Cardiac-directed Expression of Adenylyl Cyclase Catalytic Domain (C1C2)
 Attenuates Deleterious Effects of Pressure Overload

A fusion protein (C1C2) constructed by fusing the intracellular C1 and C2 segments of 3 adenylyl cyclase type 6 (AC6) retains beneficial effects of AC6 expression, without increasing cAMP generation. The effects of cardiac-directed C1C2 expression in pressure- overload is unknown. LV pressure overload was induced by transverse aortic constriction (TAC) in C1C2 mice and in transgene negative (TG-) mice. Four weeks after TAC, LV systolic and diastolic function were measured, and Ca2+ handling was assessed. Four weeks after TAC, TG- animals showed reduced LV peak +dP/dt. LV peak +dP/dt in C1C2 mice was statistically indistinguishable from that of normal mice and was higher than that seen in TG- mice 4w after TAC (p=.02), despite similar and substantial cardiac hypertrophy. In addition to higher LV peak +dP/dt in vivo, cardiac myocytes from C1C2 mice showed shorter time to peak Ca2+ transient (p=.002) and a reduced time constant of cytosolic Ca2+ decline (Tau; p=.003). Sarcomere shortening fraction (p=.03) and the rate of sarcomere shortening (p<.02) were increased in C1C2 cardiac myocytes.

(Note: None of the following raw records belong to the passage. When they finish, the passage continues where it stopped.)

(** * Blog list backend: the request handlers of [app.js]

    A shallow embedding of the Express application defined in [app.js]: the
    four blog routes, the unknown-endpoint middleware and the error-handling
    middleware, over an explicit model of the document store the handlers
    talk to through the [Blog] model.

    Conventions:
    - the database is threaded explicitly ([Db]); an awaited model call is a
      computation in the [Async] monad, which either resolves to a value or
      rejects with an [Error], as a promise does;
    - what a request makes the process do is a trace of [Event]s, in the
      order in which they happen: calls to [logger.error], the response that
      is sent, and an error handed to the framework's default handler.

    Outside the model: the access log written by [morgan], the CORS headers,
    the headers the framework adds on its own ([Content-Type] and the like),
    and bodies that [express.json()] cannot parse. *)

From Stdlib Require Import String Ascii List ZArith Bool Arith Lia.
Import ListNotations.
Local Open Scope string_scope.
Local Open Scope list_scope.

Set Implicit Arguments.
Set Warnings "-register-all".

(** ** Strings *)

(** [String.prototype.includes]: [sub] occurs somewhere in [s]. *)
Fixpoint includes (s sub : string) : bool :=
  String.prefix sub s ||
  match s with
  | EmptyString => false
  | String _ s' => includes s' sub
  end.

(** A string between double quotes, as error messages print values. *)
Definition quoted (s : string) : string :=
  String (ascii_of_nat 34) (s ++ String (ascii_of_nat 34) EmptyString).

(** [Array.prototype.join] on strings. *)
Fixpoint join (sep : string) (l : list string) : string :=
  match l with
  | [] => ""
  | [x] => x
  | x :: rest => x ++ sep ++ join sep rest
  end.

(** ** JSON values, as [response.json] serialises them *)

Inductive Json : Type :=
| JNull
| JString (s : string)
| JNumber (z : Z)
| JArray (items : list Json)
| JObject (fields : list (string * Json)).

(** The value stored under [key] in an object ([None] for a missing key and
    for anything that is not an object). *)
Definition field (key : string) (j : Json) : option Json :=
  match j with
  | JObject fields =>
      match find (fun kv => fst kv =? key) fields with
      | Some kv => Some (snd kv)
      | None => None
      end
  | _ => None
  end.
(** * Style-calibrated decision engine and outcome analytics

    A shallow embedding of the decision and statistics code of the poker
    scenario analyzer's bot directory:

    - [OmahaTestRunner.py]: hand scoring, the style-driven Omaha player;
    - [StyleBasedTestRunner.py]: the style-based player, sample-size and
      confidence-interval computations;
    - [TrajectoryAnalyzer.py]: per-player trajectory metrics;
    - [HandDataCapture.py]: the session summary's head-to-head table.

    Number model.  Python [int] is [Z].  The sample-size computation, whose
    result depends on how each floating-point operation rounds, is modelled
    on IEEE 754 binary64 numbers ([Py64]).  Elsewhere Python [float] is
    modelled by exact rationals [Q] where the code only adds, multiplies,
    divides, compares and truncates (scorer, decision policy), which keeps
    those definitions executable, and by real numbers [R] where the code
    calls [math.sqrt] (trajectory metrics, confidence interval); there the
    rounding error of binary floating point is outside the model.  Python
    exceptions are explicit: a computation that can raise returns an
    [outcome]. *)

From Stdlib Require Import ZArith QArith Qminmax Qround Qpower Qreals Reals Psatz Lia.
From Stdlib Require Import List String Ascii SpecFloat.
From stdpp Require Import base option list strings gmap.
Import ListNotations.

(* ===================================================================== *)
(** * Python values, exceptions and arithmetic *)
(* ===================================================================== *)

Module Py.

(** The exception classes that the modelled code can raise. *)
Inductive exn : Set :=
| ZeroDivisionError
| ValueError
| IndexError
| AttributeError
| TypeError
| OverflowError
| RequestException.

(** Result of running a piece of Python: a value, or a raised exception. *)
Inductive outcome (A : Type) : Type :=
| Ret (a : A)
| Raise (e : exn).
Arguments Ret {A} a.
Arguments Raise {A} e.

Definition bind {A B} (m : outcome A) (k : A -> outcome B) : outcome B :=
  match m with
  | Ret a => k a
  | Raise e => Raise e
  end.

Definition returns {A} (m : outcome A) : Prop := exists a, m = Ret a.

(** [a / b] on floats: raises [ZeroDivisionError] when [b] is zero. *)
Definition truediv (a b : Q) : outcome Q :=
  if Qeq_bool b 0 then Raise ZeroDivisionError else Ret (a / b)%Q.

(** [int(x)] on a float: truncation towards zero. *)
Definition int_of (x : Q) : Z := Z.quot (Qnum x) (Z.pos (Qden x)).
(** An update whose body changed to a document that is not empty: the
    overwrite call comes first. Its failure ends the update, wrapped;
    after its success the patch call follows. *)
Lemma Update_overwrite (m : Machine S) :
  HasChange DeepEqual_string body (data m) = true ->
  body (planned (data m)) <> "" ->
  let input := {| pra_Body := body (planned (data m));
                  pra_Mode := aws.String PutModeOverwrite;
                  pra_RestApiId := aws.String (Id (data m)) |} in
  match PutRestApi conn input (remote m) with
  | (Failure err, s1) =>
    resourceAwsApiGatewayRestApiUpdate Format_RFC3339 flattenStringList
      escapeJsonPointer conn meta m
    = (Err (errwrap_Wrapped
              ("Error updating API Gateway specification: " ++ Error err)
              err),
       {| data := data m; remote := s1;
          trace := trace m ++ [CallPutRestApi input] |})
  | (Success _, s1) =>
    forall ops,
      resourceAwsApiGatewayRestApiUpdateOperations escapeJsonPointer (data m)
      = Some ops ->
      exists rest,
        trace (snd (resourceAwsApiGatewayRestApiUpdate Format_RFC3339
                      flattenStringList escapeJsonPointer conn meta m))
        = trace m ++ CallPutRestApi input
                  :: CallUpdateRestApi
                       {| ura_PatchOperations := ops;
                          ura_RestApiId := aws.String (Id (data m)) |}
                  :: rest
        /\ Forall is_lookup rest
  end.
Proof.
  intros Hchange Hbody input.
  destruct (PutRestApi conn input (remote m)) as [[out|err] s1] eqn:E.
  - intros ops Hops.
    unfold resourceAwsApiGatewayRestApiUpdate.
    unfold bind at 1. unfold getData at 1.
    rewrite Hchange. unfold GetOk_string, Get, DeepEqual_string.
    destruct (String.eqb_spec (body (planned (data m))) ""); [contradiction|].
    simpl negb. cbv iota.
    unfold bind at 1. unfold bind at 1. unfold call at 1.
    fold input. rewrite E. unfold ret at 1.
    match goal with
    | |- context [snd (?c ?m1)] =>
      destruct (Update_patch_call (data m) ops m1 eq_refl Hops)
        as [rest [Hrest F]]
    end.
    exists rest. split; [|exact F].
    rewrite Hrest. simpl. now rewrite <- app_assoc.
  - unfold resourceAwsApiGatewayRestApiUpdate.
    unfold bind at 1. unfold getData at 1.
    rewrite Hchange. unfold GetOk_string, Get, DeepEqual_string.
    destruct (String.eqb_spec (body (planned (data m))) ""); [contradiction|].
    simpl negb. cbv iota.
    unfold bind at 1. unfold bind at 1. unfold call at 1.
    fold input. rewrite E. reflexivity.
Qed.
(** A [dict] (or [Counter]) keyed by colour tuples, in insertion order. *)
Definition dict (V : Type) : Type := list (color * V).

Fixpoint dict_get {V : Type} (k : color) (d : dict V) : option V :=
  match d with
  | [] => None
  | (k', v) :: d' => if color_eqb k k' then Some v else dict_get k d'
  end.

(** [d[k] = v] *)
Fixpoint dict_set {V : Type} (k : color) (v : V) (d : dict V) : dict V :=
  match d with
  | [] => [(k, v)]
  | (k', v') :: d' =>
      if color_eqb k k' then (k, v) :: d' else (k', v') :: dict_set k v d'
  end.

(** How many entries of [d] carry the key [k]. *)
Definition key_count {V : Type} (k : color) (d : dict V) : nat :=
  List.length (filter (fun kv => color_eqb k (fst kv)) d).

(** [Counter.__missing__] answers the int [0], and [c[k] += x] stores
    [0 + x] or [c[k] + x]. *)
Definition counter_add (k : color) (x : float) (c : dict float) : dict float :=
  let old := match dict_get k c with
             | Some v => v
             | None => F64.of_Z 0
             end in
  dict_set k (F64.add old x) c.

(** ** Decoded images *)

(** A numpy array of integers: its shape and its elements in row-major
    order.  [cv2.imread(path, cv2.IMREAD_UNCHANGED)] returns an array of
    shape (h, w) for a grey image, (h, w, 3) for BGR and (h, w, 4) for
    BGRA. *)
Record ndarray : Type := mk_ndarray {
  shape : list nat;
  data : list Z
}.

(** [a.shape[i]] *)
Definition shape_at (a : ndarray) (i : nat) : exc nat :=
  match nth_error (shape a) i with
  | Some n => Ok n
  | None => Raise IndexError
  end.

(** The pixels of an array of [c] channels, each one the list of its [c]
    channel values. *)
Definition pixel_rows (c : nat) (a : ndarray) : list (list Z) :=
  map (fun p => firstn c (skipn (p * c) (data a)))
      (seq 0 (Nat.div (List.length (data a)) c)).

(** [cv2.split(img)[k]], flattened; also [img[:, :, k]]. *)
Definition plane (k : nat) (a : ndarray) : list Z :=
  map (fun px => nth k px 0) (pixel_rows 4 a).

(** [img[:, :, 3] > 0] *)
Definition alpha_mask (a : ndarray) : list bool :=
  map (fun v => 0 <? v) (plane 3 a).

(** [x[mask].flatten()]: the elements of [x] where [mask] is true. *)
Fixpoint select (mask : list bool) (x : list Z) : list Z :=
  match mask, x with
  | m :: mask', v :: x' => if m then v :: select mask' x' else select mask' x'
  | _, _ => []
  end.

(** [np.vstack((b, g, r)).T] *)
Fixpoint vstack3_T (b g r : list Z) : list color :=
  match b, g, r with
  | vb :: b', vg :: g', vr :: r' => (vb, vg, vr) :: vstack3_T b' g' r'
  | _, _, _ => []
  end.

Definition row3 (px : list Z) : color :=
  (nth 0 px 0, nth 1 px 0, nth 2 px 0).

(** [img.reshape((-1, 3))]: numpy raises [ValueError] when the number of
    elements is not a multiple of three. *)
Definition reshape_m1_3 (a : ndarray) : exc (list color) :=
  if Nat.eqb (Nat.modulo (List.length (data a)) 3) 0
  then Ok (map row3 (pixel_rows 3 a))
  else Raise ValueError.

(** Lines 28-33 of the analyzer: the sample set. *)
Definition extract_pixels (img : ndarray) : exc (list color) :=
  c <- shape_at img 2 ;;
  if Nat.eqb c 4 then
    let mask := alpha_mask img in
    let b := plane 0 img in
    let g := plane 1 img in
    let r := plane 2 img in
    Ok (vstack3_T (select mask b) (select mask g) (select mask r))
  else
    reshape_m1_3 img.

(** [np.sum(mask)] *)
Definition np_sum (mask : list bool) : Z :=
  Z.of_nat (List.length (filter (fun m => m) mask)).

(** Lines 87-91 of the aggregator: the included-pixel count, recomputed. *)
Definition recount_pixels (image : ndarray) : exc Z :=
  c <- shape_at image 2 ;;
  if Nat.eqb c 4 then
    Ok (np_sum (alpha_mask image))
  else
    h <- shape_at image 0 ;;
    w <- shape_at image 1 ;;
    Ok (Z.of_nat h * Z.of_nat w).

(** ** Clustering results *)

(** What the analyzer reads from a fitted [KMeans]: one label per sample
    and one float64 centre per cluster. *)
Record KMeans : Type := mk_KMeans {
  labels_ : list nat;
  cluster_centers_ : list (float * float * float)
}.

(** [Counter(labels)[i]] *)
Definition cluster_count (labels : list nat) (i : nat) : Z :=
  Z.of_nat (count_occ Nat.eq_dec labels i).

(** [(count / total_pixels) * 100].  Both operands of the division are
    ints; below 2^53 their true quotient is the float quotient of their
    conversions. *)
Definition percentage_of (count total_pixels : Z) : float :=
  F64.mul (F64.div (F64.of_Z count) (F64.of_Z total_pixels)) (F64.of_Z 100).

(** [tuple(cluster_centers_.astype(int)[i].tolist())] *)
Definition center_color (ctr : float * float * float) : color :=
  let '(b, g, r) := ctr in (F64.trunc b, F64.trunc g, F64.trunc r).

(** [cluster_centers[i]], an [IndexError] past the last row. *)
Definition center_at (km : KMeans) (i : nat) : exc color :=
  match nth_error (cluster_centers_ km) i with
  | Some ctr => Ok (center_color ctr)
  | None => Raise IndexError
  end.

(** The body of the loop of lines 47-51. *)
Definition cluster_step (km : KMeans) (total_pixels : Z)
    (color_percentages : dict float) (i : nat) : exc (dict float) :=
  let count := cluster_count (labels_ km) i in
  let percentage := percentage_of count total_pixels in
  color <- center_at km i ;;
  Ok (dict_set color percentage color_percentages).

Definition color_percentages_of (km : KMeans) (total_pixels : Z)
    (n_clusters : nat) : exc (dict float) :=
  foldM (cluster_step km total_pixels) (seq 0 n_clusters) [].

(** ** File names *)

(** A file name is a string of characters of code point below 256; on
    these, lower-casing moves A-Z and the accented capitals of Latin-1
    (192-222 but the multiplication sign, 215) up by 32. *)
Definition lower_ascii (ch : ascii) : ascii :=
  let n := nat_of_ascii ch in
  if (Nat.leb 65 n && Nat.leb n 90)%bool then ascii_of_nat (n + 32)
  else if (Nat.leb 192 n && Nat.leb n 222 && negb (Nat.eqb n 215))%bool
       then ascii_of_nat (n + 32)
       else ch.
Lemma main_aborts_on_bad_trace_witness :
  exists message,
    Example.main [("/tmp/bear-x/cmd.1", "truncated")]
      {| output := "compile_commands.json"; filtering := false;
         build := ["make"] |}
      {| stdout := []; written := [] |}
    = (127%Z, {| stdout := [] ++ [message]; written := [] |})
    /\ fst (Example.main [("/tmp/bear-x/cmd.1", "truncated")]
              {| output := "compile_commands.json"; filtering := false;
                 build := ["make"] |}
              {| stdout := []; written := [] |}) <> 0%Z.
Proof.
  apply (main_aborts_on_bad_trace
           (Example.lookup [("/tmp/bear-x/cmd.1", "truncated")])
           (Example.listing [("/tmp/bear-x/cmd.1", "truncated")])
           Example.cwd Example.classify (fun _ _ => Return 0%Z)
           Example.scratch (fun _ => Return tt)
           {| output := "compile_commands.json"; filtering := false;
              build := ["make"] |}
           {| stdout := []; written := [] |} "/tmp/bear-x/cmd.1");
    [now left | reflexivity].
Defined.

(** ** [os.path.normpath] and [os.path.abspath] *)

Section Normpath.

Import OsPath.

Lemma startswith_slash (s : string) :
  Py.startswith s "/" = true <-> exists x, s = String sep x.
Proof.
  unfold Py.startswith. destruct s as [|a x]; cbn [String.prefix].
  - split; [discriminate | intros [x H]; discriminate].
  - destruct (ascii_dec "/" a) as [<- | Hne].
    + destruct x; (split; [eauto | reflexivity]).
    + split; [discriminate|].
      intros [y H]. inversion H; subst. now contradiction Hne.
Qed.

Lemma last_plain (acc : list string) :
  Forall plain acc -> last acc "" <> "..".
Proof.
  induction acc as [|a acc IH]; simpl; intros H; [discriminate|].
  inversion H as [|? ? Ha Hacc]; subst.
  destruct acc; [apply Ha | now apply IH].
Qed.

Lemma Forall_removelast {A : Type} (P : A -> Prop) (l : list A) :
  Forall P l -> Forall P (removelast l).
Proof.
  induction l as [|a l IH]; simpl; intros H; [constructor|].
  inversion H; subst. destruct l; [constructor|].
  constructor; [assumption | now apply IH].
Qed.

(** On an absolute path the loop keeps its list of components plain. *)
Lemma normpath_step_plain (slashes : nat) (acc : list string)
  (comp : string) :
  slashes <> 0 -> Py.free_of sep comp = true -> Forall plain acc ->
  Forall plain (normpath_step slashes acc comp).
Proof.
  intros Hs Hfree Hacc. unfold normpath_step.
  destruct (String.eqb_spec comp "") as [|H0]; [assumption|].
  destruct (String.eqb_spec comp ".") as [|H1]; [assumption|].
  cbn [orb]. destruct (String.eqb_spec comp "..") as [|H2].
  - apply Nat.eqb_neq in Hs. rewrite Hs. cbn [negb andb orb].
    pose proof (last_plain acc Hacc) as Hl.
    apply String.eqb_neq in Hl. rewrite Hl, andb_false_r.
    destruct (negb (Nat.eqb (List.length acc) 0));
      [now apply Forall_removelast | assumption].
  - cbn [negb orb]. apply Forall_app. split; [assumption|].
    constructor; [now repeat split | constructor].
Qed.

Lemma normpath_fold_plain (slashes : nat) (comps acc : list string) :
  slashes <> 0 ->
  Forall (fun w => Py.free_of sep w = true) comps -> Forall plain acc ->
  Forall plain (fold_left (normpath_step slashes) comps acc).
Proof.
  intros Hs. revert acc.
  induction comps as [|comp comps IH]; simpl; intros acc Hc Hacc;
    [assumption|].
  inversion Hc; subst. apply IH; [assumption|].
  now apply normpath_step_plain.
Qed.
(** * codeStructView: the structural parsers, embedded and verified

    A shallow embedding of the parser core of the codeStructView extension
    (src/parsers: BaseParser, CSharpParser, JavaScriptParser, VueParser,
    HtmlParser, ParserFactory) together with the properties its
    specification states about it, and of what surrounds that core
    (JavaParser, the symbol path of fileStructureParser.ts, the rules of
    tagRuleConfig.ts, the label, the tooltip and the escaping of
    codeStructViewProvider.ts) with further properties of the code.

    Conventions of the embedding.
    - A JavaScript string is a [string] of bytes; the character tests of
      the source ([\s], [\w], [trim], [toLowerCase]) are the ASCII ones, so
      the model speaks about ASCII source text (names such as the Chinese
      pseudo-node labels are carried as opaque byte sequences).
    - A JavaScript number used as a line number, an index or a brace
      counter is a [Z]; array indexing is [lookupZ], which is [None] out
      of range (JavaScript's [undefined]).
    - [undefined]/[null] in an optional position is [None].
    - An operation that would throw a [TypeError] (member access on
      [undefined]) is [Throws]; the parsers live in the [js] monad.
    - A regular expression literal is a [regex] term interpreted by a
      backtracking matcher with JavaScript's priorities (leftmost start,
      alternatives in order, greedy and lazy quantifiers).
    - Where a pattern of the source is quoted in a comment, [\x22] stands
      for the double quote and [{0,}] for a [*] that is followed by a
      closing parenthesis.
    - Objects that are mutated after they were stored in an array (the
      current namespace, the current class, the open markup tags) are
      referred to by their path in the element forest. *)

From Stdlib Require Import String Ascii List ZArith Lia Bool.
From stdpp Require Import gmap strings.
Import ListNotations.
Local Open Scope string_scope.
Local Open Scope Z_scope.

(** ** JavaScript strings *)

Module JsString.

Definition code (a : ascii) : nat := nat_of_ascii a.

(** ECMAScript WhiteSpace and LineTerminator, restricted to one byte:
    TAB, LF, VT, FF, CR and SPACE. *)
Definition is_space (a : ascii) : bool :=
  let n := code a in
  (Nat.leb 9 n && Nat.leb n 13) || Nat.eqb n 32.

Definition is_upper (a : ascii) : bool :=
  let n := code a in Nat.leb 65 n && Nat.leb n 90.

Definition is_lower (a : ascii) : bool :=
  let n := code a in Nat.leb 97 n && Nat.leb n 122.

Definition is_digit (a : ascii) : bool :=
  let n := code a in Nat.leb 48 n && Nat.leb n 57.

(** [\w] *)
Definition is_word (a : ascii) : bool :=
  is_upper a || is_lower a || is_digit a || Ascii.eqb a "_"%char.

Definition lower_char (a : ascii) : ascii :=
  if is_upper a then ascii_of_nat (code a + 32) else a.

Fixpoint toLowerCase (s : string) : string :=
  match s with
  | EmptyString => EmptyString
  | String a s' => String (lower_char a) (toLowerCase s')
  end.

Fixpoint trimStart (s : string) : string :=
  match s with
  | String a s' => if is_space a then trimStart s' else s
  | EmptyString => EmptyString
  end.

(** [trimEnd] keeps a character when it is not a space or when something
    that is kept follows it. *)
Fixpoint trimEnd (s : string) : string :=
  match s with
  | EmptyString => EmptyString
  | String a s' =>
      match trimEnd s' with
      | EmptyString => if is_space a then EmptyString else String a EmptyString
      | t => String a t
      end
  end.

Definition trim (s : string) : string := trimEnd (trimStart s).

(** [s.startsWith(p)] *)
Fixpoint startsWith (s p : string) : bool :=
  match p, s with
  | EmptyString, _ => true
  | String b p', String a s' => Ascii.eqb a b && startsWith s' p'
  | String _ _, EmptyString => false
  end.

(** [s.indexOf(p)], counted from [from]; [-1] when [p] does not occur. *)
Fixpoint indexOf_from (from : Z) (s p : string) : Z :=
  if startsWith s p then from
  else match s with
       | EmptyString => -1
       | String _ s' => indexOf_from (from + 1) s' p
       end.

Definition indexOf (s p : string) : Z := indexOf_from 0 s p.

Definition includes (s p : string) : bool := 0 <=? indexOf s p.

(** [s.lastIndexOf(p)]: the last position at which [p] starts, or [-1]. *)
Fixpoint lastIndexOf_from (from : Z) (s p : string) : Z :=
  let here := if startsWith s p then from else -1 in
  match s with
  | EmptyString => here
  | String _ s' =>
      let later := lastIndexOf_from (from + 1) s' p in
      if 0 <=? later then later else here
  end.

Definition lastIndexOf (s p : string) : Z := lastIndexOf_from 0 s p.

Fixpoint str_drop (n : nat) (s : string) : string :=
  match n, s with
  | O, _ => s
  | S n', String _ s' => str_drop n' s'
  | S _, EmptyString => EmptyString
  end.

Fixpoint str_take (n : nat) (s : string) : string :=
  match n, s with
  | O, _ => EmptyString
  | S n', String a s' => String a (str_take n' s')
  | S _, EmptyString => EmptyString
  end.

(** [s.substring(start)]: a negative [start] counts as 0. *)
Definition substring_from (s : string) (start : Z) : string :=
  str_drop (Z.to_nat start) s.

(** [s.substring(0, stop)] *)
Definition substring_to (s : string) (stop : Z) : string :=
  str_take (Z.to_nat stop) s.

Myofilament sensitivity to Ca2+ was increased in systole (p=.02) and diastole (p=.04) in C1C2 myocytes. These findings indicate enhanced Ca2+ handling associated with C1C2 expression. Favorable effects on Ca2+ handling and LV function were associated with increased LV SERCA2a protein content (p<.017) and reduced LV fibrosis (p=.008). Cardiac-directed C1C2 expression improves Ca2+ handling and increases LV contractile function in pressure- overload. These data provide a rationale for further exploration of C1C2 gene transfer as a potential treatment for heart failure.